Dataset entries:
(** What the operator's event of a store row says. *)
Definition told (e : StoreModel.Event) : option FailureSummary := failureForEvent (e_kind e) (payload_category (e_payload e)).

(** an operator is told the truth about a retry. When a worker reports a classified provider failure the store requeues the task, if the category allows it and the budget lasts, or fails it for good; the event it writes is shown as a failure marked retryable in the first case only, with the provider's own summary for a throttled or unavailable provider. A task failed for good is always shown as out of retry budget - also when it was the category, such as a refused credential, that forbade the retry, although that summary exists - and its category is only on the task's row. *)
Theorem failures_are_told_truly e p i x budget s t :
  let f := ClassifyFailure (Some e) in
  reporter s (p, i) x = Some t → (0 ≤ t_retry_count t)%Z →
  ∃ requeued t' ev summary,
    MarkFailedWithPayload p i x (failed_turn f) (RetryBudget f budget) s = (Ok requeued, reported (p, i) t' ev s) ∧
    requeued = Retryable f && bool_decide (t_retry_count t < budget)%Z ∧ told ev = Some summary ∧ fs_retryable summary = requeued ∧
    (if requeued then fs_category summary = match fa_category f with
       | Provider.FailureProviderThrottled => FailureProviderThrottled
       | Provider.FailureProviderUnavailable => FailureProviderUnavailable
       | _ => FailureTaskAttempt end
     else summary = mkFailure FailureTaskTerminal "task retry budget was exhausted" false ∧
       t_failure_category t' = Some (category_text (fa_category f))).
Proof.
  intros f Hr Hn. rewrite MarkFailed_run, Hr.
  assert (fa_category f ≠ FailureNone) as Hcat.
  { unfold f, ClassifyFailure. destruct (te_blocked e) as [[[] []]|]; repeat (destruct (is_one_of _ _); [done|]); done. }
  assert (nullIfEmpty (category_text (fa_category f)) = Some (category_text (fa_category f))) as Htext by (by destruct (fa_category f)).
  clearbody f. destruct (Z.leb_spec (t_retry_count t + 1) (RetryBudget f budget)) as [Hle|Hgt].
  - assert (Retryable f = true) as Hret by (unfold RetryBudget in Hle; destruct (Retryable f); [done|lia]).
    assert (∃ summary, failureForEvent "task.failed" (category_text (fa_category f)) = Some summary ∧ fs_retryable summary = true ∧
      fs_category summary = match fa_category f with
       | Provider.FailureProviderThrottled => FailureProviderThrottled
       | Provider.FailureProviderUnavailable => FailureProviderUnavailable
       | _ => FailureTaskAttempt end) as (summary & Ht & Hs & Hc)
      by (unfold Retryable in Hret; destruct (fa_category f); try done; (eexists; split; [vm_compute; reflexivity|done])).
    exists true; eexists _, _, summary. split; [done|]. split; [|done]. rewrite Hret. symmetry. apply bool_decide_eq_true.
    unfold RetryBudget in Hle. rewrite Hret in Hle. lia.
  - eexists false, _, _, _. split; [reflexivity|]. split.
    { unfold RetryBudget in Hgt. destruct (Retryable f); [|done]. symmetry. apply bool_decide_eq_false. lia. }
    split; [reflexivity|]. split; [reflexivity|]. split; [reflexivity|]. exact Htext.
Qed.
End Failures.
Lemma walk_all_ws l k e i : walk_all l k e i = walk_all (skip_ws l) k e i.
Proof.
  induction l as [|c l IH]; [done|]. cbn [skip_ws]. destruct (isSpace c) eqn:Hs; [|done].
  rewrite walk_all_plain; [done|]. revert Hs. unfold isSpace. by destruct c as [[] [] [] [] [] [] [] []].
Qed.

Lemma walk_all_open c r k e i : c = "{"%char ∨ c = "["%char → k ≠ 0 → walk_all (c :: r) k e i = walk_all r (S k) e i.
Proof.
  intros Hc Hk. unfold walk_all. cbn [length walk]. rewrite (proj2 (Nat.eqb_neq k 0)) by done. by destruct Hc as [-> | ->].
Qed.
Lemma walk_all_close c r k e i : c = "}"%char ∨ c = "]"%char → k ≠ 0 → walk_all (c :: r) k e i = walk_all r (pred k) e i.
Proof.
  intros Hc Hk. unfold walk_all. cbn [length walk]. rewrite (proj2 (Nat.eqb_neq k 0)) by done. by destruct Hc as [-> | ->].
Qed.
Lemma walk_all_comma r k e i : k ≠ 0 →
  walk_all (","%char :: r) k e i = walk_all r k (if k =? 1 then true else e) i.
Proof. intros Hk. unfold walk_all. cbn [length walk]. by rewrite (proj2 (Nat.eqb_neq k 0)). Qed.

(** ** Atoms are plain *)

Lemma digits_plain l d rest : digits l = (d, rest) → Forall (λ c, plain_byte c = true) d ∧ l = d ++ rest.
Proof.
  revert d rest. induction l as [|c l IH]; intros d rest; cbn [digits]; [by intros [= <- <-]|].
  destruct (is_dec c) eqn:Hc; [|by intros [= <- <-]]. destruct (digits l) as [d1 rest1]. intros [= <- <-].
  destruct (IH _ _ eq_refl) as [? ->]. split; [|done]. constructor; [|done].
  revert Hc. by destruct c as [[] [] [] [] [] [] [] []].
Qed.

Lemma digits1_plain l d rest : digits1 l = Some (d, rest) → Forall (λ c, plain_byte c = true) d ∧ l = d ++ rest.
Proof. unfold digits1. destruct (digits l) as [[|x d'] r'] eqn:Hd; [done|]. intros [= <- <-]. by apply digits_plain. Qed.

Lemma strip_prefix_some p l rest : strip_prefix p l = Some rest → l = p ++ rest.
Proof.
  revert l. induction p as [|a p IH]; intros [|b l]; simpl; try naive_solver.
  intros Hs. repeat case_match; try done; naive_solver.
Qed.

Lemma number_int_plain l d rest : number_int l = Some (d, rest) → Forall (λ c, plain_byte c = true) d ∧ l = d ++ rest.
Proof.
  destruct l as [|c l]; [done|]. unfold number_int. destruct (Ascii.eqb_spec c "0"%char) as [->|]; [|apply digits1_plain].
  intros [= <- <-]. split; [by repeat constructor|done].
Qed.

Lemma number_frac_plain l d rest : number_frac l = Some (d, rest) → Forall (λ c, plain_byte c = true) d ∧ l = d ++ rest.
Proof.
  unfold number_frac. destruct (expect "." l) as [r|] eqn:He; [|by intros [= <- <-]].
  apply expect_some in He as ->. intros ([d1 rest1] & Hd & [= <- <-])%option_bind_some.
  apply digits1_plain in Hd as [? ->]. split; [by constructor|done].
Qed.

Lemma number_exp_plain l d rest : number_exp l = Some (d, rest) → Forall (λ c, plain_byte c = true) d ∧ l = d ++ rest.
Proof.
  destruct l as [|c l]; [by intros [= <- <-]|]. unfold number_exp.
  destruct ((c =? "e")%char || (c =? "E")%char) eqn:Hc; [|by intros [= <- <-]].
  assert (Hp : plain_byte c = true) by (apply orb_prop in Hc as [->%Ascii.eqb_eq| ->%Ascii.eqb_eq]; done).
  destruct (number_sign l) as [s r1] eqn:Hs. intros ([d1 rest1] & Hd & [= <- <-])%option_bind_some.
  apply digits1_plain in Hd as [? ->].
  assert (Hl : Forall (λ c, plain_byte c = true) s ∧ l = s ++ d1 ++ rest1).
  { unfold number_sign in Hs. destruct l as [|x l]; [naive_solver|].
    destruct ((x =? "+")%char || (x =? "-")%char) eqn:Hx; [|naive_solver]. injection Hs as <- Hs. split; [|by rewrite Hs].
    apply orb_prop in Hx as [->%Ascii.eqb_eq| ->%Ascii.eqb_eq]; by repeat constructor. }
  destruct Hl as [? ->]. split; [constructor; [done|by apply Forall_app_2]|]. simpl. by rewrite <- app_assoc.
Qed.

Lemma scan_number_plain l d rest : scan_number l = Some (d, rest) → Forall (λ c, plain_byte c = true) d ∧ l = d ++ rest.
Proof.
  unfold scan_number. destruct (match expect "-" l with Some r => (["-"%char], r) | None => ([], l) end) as [m r0] eqn:Hm.
  assert (Hl : Forall (λ c, plain_byte c = true) m ∧ l = m ++ r0).
  { destruct (expect "-" l) as [r|] eqn:He; simplify_eq; [|done]. apply expect_some in He as ->. split; [by repeat constructor|done]. }
  destruct Hl as [Hpm ->]. clear Hm.
  intros ([i r1] & Hi & Hrest)%option_bind_some.
  apply option_bind_some in Hrest as ([f r2] & Hf & Hrest). apply option_bind_some in Hrest as ([e r3] & He & [= <- <-]).
  apply number_int_plain in Hi as [? ->]. apply number_frac_plain in Hf as [? ->]. apply number_exp_plain in He as [? ->].
  split; [repeat apply Forall_app_2; done|]. by rewrite <- !app_assoc.
Qed.
Lemma stopped_agent_reachable : reachable stopped_agent.
Proof.
  unfold reachable, Start.
  eapply rtc_l; [apply StepTerminateAndWait|cbn].
  eapply rtc_l; [apply (StepTerminate _ 3 KWait still_running killing Doomed); [done|done|by right|by split; [|left]|done]|cbn].
  eapply rtc_l; [by apply (StepClaimed _ 3)|cbn].
  eapply rtc_l; [apply StepExit; [right; by split; [right|]|done]|cbn].
  eapply rtc_l; [by apply (StepWaited _ 3 KWait [])|cbn].
  eapply rtc_l; [by apply (StepFinish _ 3)|cbn].
  eapply rtc_l; [by apply (StepPublish _ 3)|cbn].
  eapply rtc_l; [by apply (StepProbe _ 0 (false, []) false [ErrObservationStopped])|cbn].
  eapply rtc_l; [by apply (StepNotCancelled _ 1)|cbn].
  eapply rtc_l; [by apply (StepReaderEOF _ 2)|cbn].
  eapply rtc_l; [by apply (StepReaderDone _ 2)|cbn].
  eapply rtc_l; [by apply (StepAbandon _ 3)|cbn].
  eapply rtc_l; [by apply (StepAwaitDone _ 3)|cbn].
  eapply rtc_l; [by apply (StepJoined _ 3)|cbn]. apply rtc_refl.
Qed.

Lemma agent_is_reaped_once_witness : reachable stopped_agent ∧ reclaimed stopped_agent.
Proof.
  split; [exact stopped_agent_reachable|].
  destruct (agent_is_reaped_once stopped_agent stopped_agent_reachable) as (_ & _ & _ & Hret & _).
  exact (proj1 (Hret 3 eq_refl)).
Defined.
End Demo2AgentLifecycle.
Lemma turn_inv_step t t' : turn_inv t → step t t' → turn_inv t'.
Proof.
  intros Hinv Hstep. destruct Hstep as [t|t ns Hns|t at_ Hsel|t r Hsel Hr|t queued r Hsel Hr|t s returns Hem Hcan|t s returns Hem Hrec|
    t Hcl Hrec|t Hrec Hcan|t s done_ Hrec|t done_ Hcb|t how primary converged Hcon].
  - by apply inv_cancel.
  - by destruct Hinv.
  - by apply inv_activity.
  - by apply inv_ready.
  - by apply inv_timer.
  - by eapply (inv_dropped t s).
  - by apply inv_signal.
  - assert (Hnr : returned t = false) by (unfold returned; by rewrite Hrec).
    apply inv_supervise; try done.
    + pose proof (ti_watch t Hinv) as Hw. unfold watch_ok in Hw. rewrite Hcl in Hw. unfold supervisor_ok. cbn.
      unfold watch_cancelled, leaving in Hw. rewrite Hnr, Hrec, orb_false_r in Hw. by destruct Hw.
    + intros _. unfold in_flight. cbn. by rewrite Hrec.
    + unfold leaving. by rewrite Hrec.
    + unfold listening. by rewrite Hrec.
  - apply inv_context; [done|unfold returned; by rewrite Hrec|done].
  - assert (Hnr : returned t = false) by (unfold returned; by rewrite Hrec).
    unfold ctx_alive_or. destruct (tu_cancelled t) eqn:Hcan; [by apply inv_context|].
    destruct s as [s|]; [by apply inv_handle_signal|]. exfalso.
    pose proof (ti_supervisor t Hinv) as Hs. unfold supervisor_ok in Hs. rewrite Hrec in Hs. congruence.
  - assert (Hnr : returned t = false) by (unfold returned; by rewrite Hcb).
    unfold ctx_alive_or. destruct (tu_cancelled t) eqn:Hcan; [by apply inv_context|].
    pose proof (ti_supervisor t Hinv) as Hs. unfold supervisor_ok in Hs. rewrite Hcb in Hs.
    apply inv_supervise; try done; [|intros _; unfold in_flight; cbn; rewrite Hcb; by destruct done_|
      unfold leaving; by rewrite Hcb|unfold listening; rewrite Hcb; by destruct done_|by destruct done_].
    destruct done_; [|done]. right. split; [done|]. by left.
  - by apply inv_converged.
Qed.

Lemma turn_reachable_inv t : turn_reachable cfg onLine onDiscarded now0 t → turn_inv t.
Proof. revert t. apply rtc_ind_r; [apply turn_inv_start|]. intros t t' _ Hstep Hinv. by eapply turn_inv_step. Qed.

(** ** What supervision promises *)

(** A stall was declared, when the timeout had passed since the start of the turn
    and since every activity observed. *)
Definition stalled_for (t : Turn) : Prop :=
  ∃ at_, tu_stalled t = Some at_ ∧ Forall (λ o, o + effective_stall cfg ≤ at_)%Z (now0 :: tu_observed t).

Lemma stall_evidence t : turn_inv t → tu_stalled t ≠ None → stalled_for t.
Proof.
  intros Hinv Hst. destruct (tu_stalled t) as [at_|] eqn:Heq; [|done]. exists at_. split; [done|].
  pose proof (ti_stalled t Hinv at_ Heq). eapply Forall_impl; [apply (ti_observed t Hinv)|]. intros o ?. cbn in *. lia.
Qed.

(** Within two of its own steps the supervisor of a cancelled turn has returned. *)
Lemma cancelled_returns t : tu_cancelled t = true → ∃ n t', n ≤ 2 ∧ nsteps step n t t' ∧ returned t' = true.
Proof.
  intros Hcan.
  assert (Hconv : ∀ u how primary, tu_supervisor u = Converging how primary → ∃ u', step u u' ∧ returned u' = true).
  { intros u how primary Hu. eexists. split; [by apply (StepConverged _ _ _ u how primary [])|done]. }
  assert (Htwo : ∀ u how primary, step t u → tu_supervisor u = Converging how primary → ∃ n t', n ≤ 2 ∧ nsteps step n t t' ∧ returned t' = true).
  { intros u how primary Hs Hu. destruct (Hconv u how primary Hu) as (u' & ? & ?). exists 2, u'.
    split_and!; [done| |done]. eapply nsteps_l; [done|]. by apply nsteps_once. }
  destruct (tu_supervisor t) as [|s|done_|how primary|how primary conv c err] eqn:Hsup.
  - eapply Htwo; [by apply StepContext|done].
  - eapply Htwo; [by apply (StepHandle _ _ _ t s true)|]. unfold ctx_alive_or. by rewrite Hcan.
  - eapply Htwo; [by apply (StepCalledBack _ _ _ t done_)|]. unfold ctx_alive_or. by rewrite Hcan.
  - destruct (Hconv t how primary Hsup) as (u' & ? & ?). exists 1, u'. split_and!; [lia|by apply nsteps_once|done].
  - exists 0, t. split_and!; [lia|constructor|unfold returned; by rewrite Hsup].
Qed.

(** C12: However the watchdog, the supervisor, the agent's channels, the clock and
    the caller's cancellation interleave: the callbacks have been called, in order
    and once each, with the non-empty records of their kind that the watchdog read,
    prompts left out, none of them after one accepted its record, and while the
    turn is alive nothing of them is lost beyond what is in flight; the agent is
    converged exactly once and before the supervisor returns; it returns nil only
    when the convergence succeeded, the caller had not cancelled and either the
    agent's output ended or the last callback accepted its record; it reports a
    prompt only for a line that is one, of the kind the line was given, and a stall
    only when the watchdog declared one and the clock then stood at least the
    timeout after the start of the turn and after every activity observed; and a
    cancelled turn is two steps from its end. *)
Theorem supervision_converges t : turn_reachable cfg onLine onDiscarded now0 t →
  records t `prefix_of` forwarded (tu_read t) ∧
  Forall (λ c, c.2 = false) (removelast (tu_calls t)) ∧
  (watch_cancelled t = false → forwarded (tu_read t) = records t ++ in_flight t) ∧
  tu_converged t = (if returned t then 1 else 0) ∧
  (∀ how primary converged cancelled err, tu_supervisor t = Returned how primary converged cancelled err →
     (err = [] → converged = [] ∧ cancelled = false ∧
        (how = wait ∧ tu_ended t = true ∨ how = terminateAndWait ∧ accepted t)) ∧
     (ContextError ∈ err → tu_cancelled t = true) ∧
     (∀ kind, Blocked (Some BlockReasonPrompt) kind ∈ err → how = terminateAndWait ∧ prompt_seen t kind) ∧
     (∀ kind, Blocked (Some BlockReasonStall) kind ∈ err → how = terminateAndWait ∧ stalled_for t)) ∧
  (tu_cancelled t = true → ∃ n t', n ≤ 2 ∧ nsteps step n t t' ∧ returned t' = true).
Proof.
  intros Hreach. pose proof (turn_reachable_inv t Hreach) as Hinv. pose proof (stall_evidence t Hinv) as Hstall.
  destruct Hinv as [Hp He Hans Hc Ho Hs Hw Hsup]. destruct Hans. split_and!; [done..| |apply cancelled_returns].
  intros how primary converged cancelled err Hret. unfold supervisor_ok in Hsup. rewrite Hret in Hsup.
  destruct Hsup as (Hpr & -> & Hcan). unfold convergence_result, primary_ok in *.
  assert (Hno : ∀ b k, Blocked b k ∈ primary ++ (ConvergenceError <$> converged) ++
                 (if cancelled && negb (bool_decide (ContextError ∈ primary)) then [ContextError] else []) → Blocked b k ∈ primary).
  { intros b k. rewrite !elem_of_app. intros [?|[(? & ? & _)%list_elem_of_fmap|Hx]]; [done|done|].
    destruct (cancelled && _); set_unfold in Hx; [by destruct_or? Hx|done]. }
  split_and!.
  - intros [-> [Hconv Hctx]%app_eq_nil]%app_eq_nil. apply fmap_nil_inv in Hconv as ->.
    rewrite bool_decide_eq_false_2 in Hctx by (apply not_elem_of_nil). destruct cancelled; [done|].
    split_and!; [done..|]. destruct Hpr as [(? & _ & ?)|[? [[_ ?]|[[? _]|[(k & ? & _)|[? _]]]]]]; naive_solver.
  - rewrite !elem_of_app. intros [Hx|[(? & ? & _)%list_elem_of_fmap|Hx]]; [|done|].
    + destruct Hpr as [(_ & -> & _)|[_ [[-> _]|[[-> ?]|[(k & -> & _)|[-> _]]]]]]; set_unfold in Hx; naive_solver.
    + apply Hcan. destruct cancelled; [done|]. by apply elem_of_nil in Hx.
  - intros k Hx%Hno. destruct Hpr as [(_ & -> & _)|[? [[-> _]|[[-> ?]|[(k' & -> & ?)|[-> _]]]]]]; set_unfold in Hx; naive_solver.
  - intros k Hx%Hno. destruct Hpr as [(_ & -> & _)|[? [[-> _]|[[-> ?]|[(k' & -> & ?)|[-> ?]]]]]]; set_unfold in Hx; naive_solver.
Qed.
End Turn.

◆ What is being asked: Of the lines above, extract only those from the line with "assert (Hconv : ∀" to the line with "how primary Hu.", both included, exactly as written.

◆ Output for this task:
  assert (Hconv : ∀ u how primary, tu_supervisor u = Converging how primary → ∃ u', step u u' ∧ returned u' = true).
  { intros u how primary Hu. eexists. split; [by apply (StepConverged _ _ _ u how primary [])|done]. }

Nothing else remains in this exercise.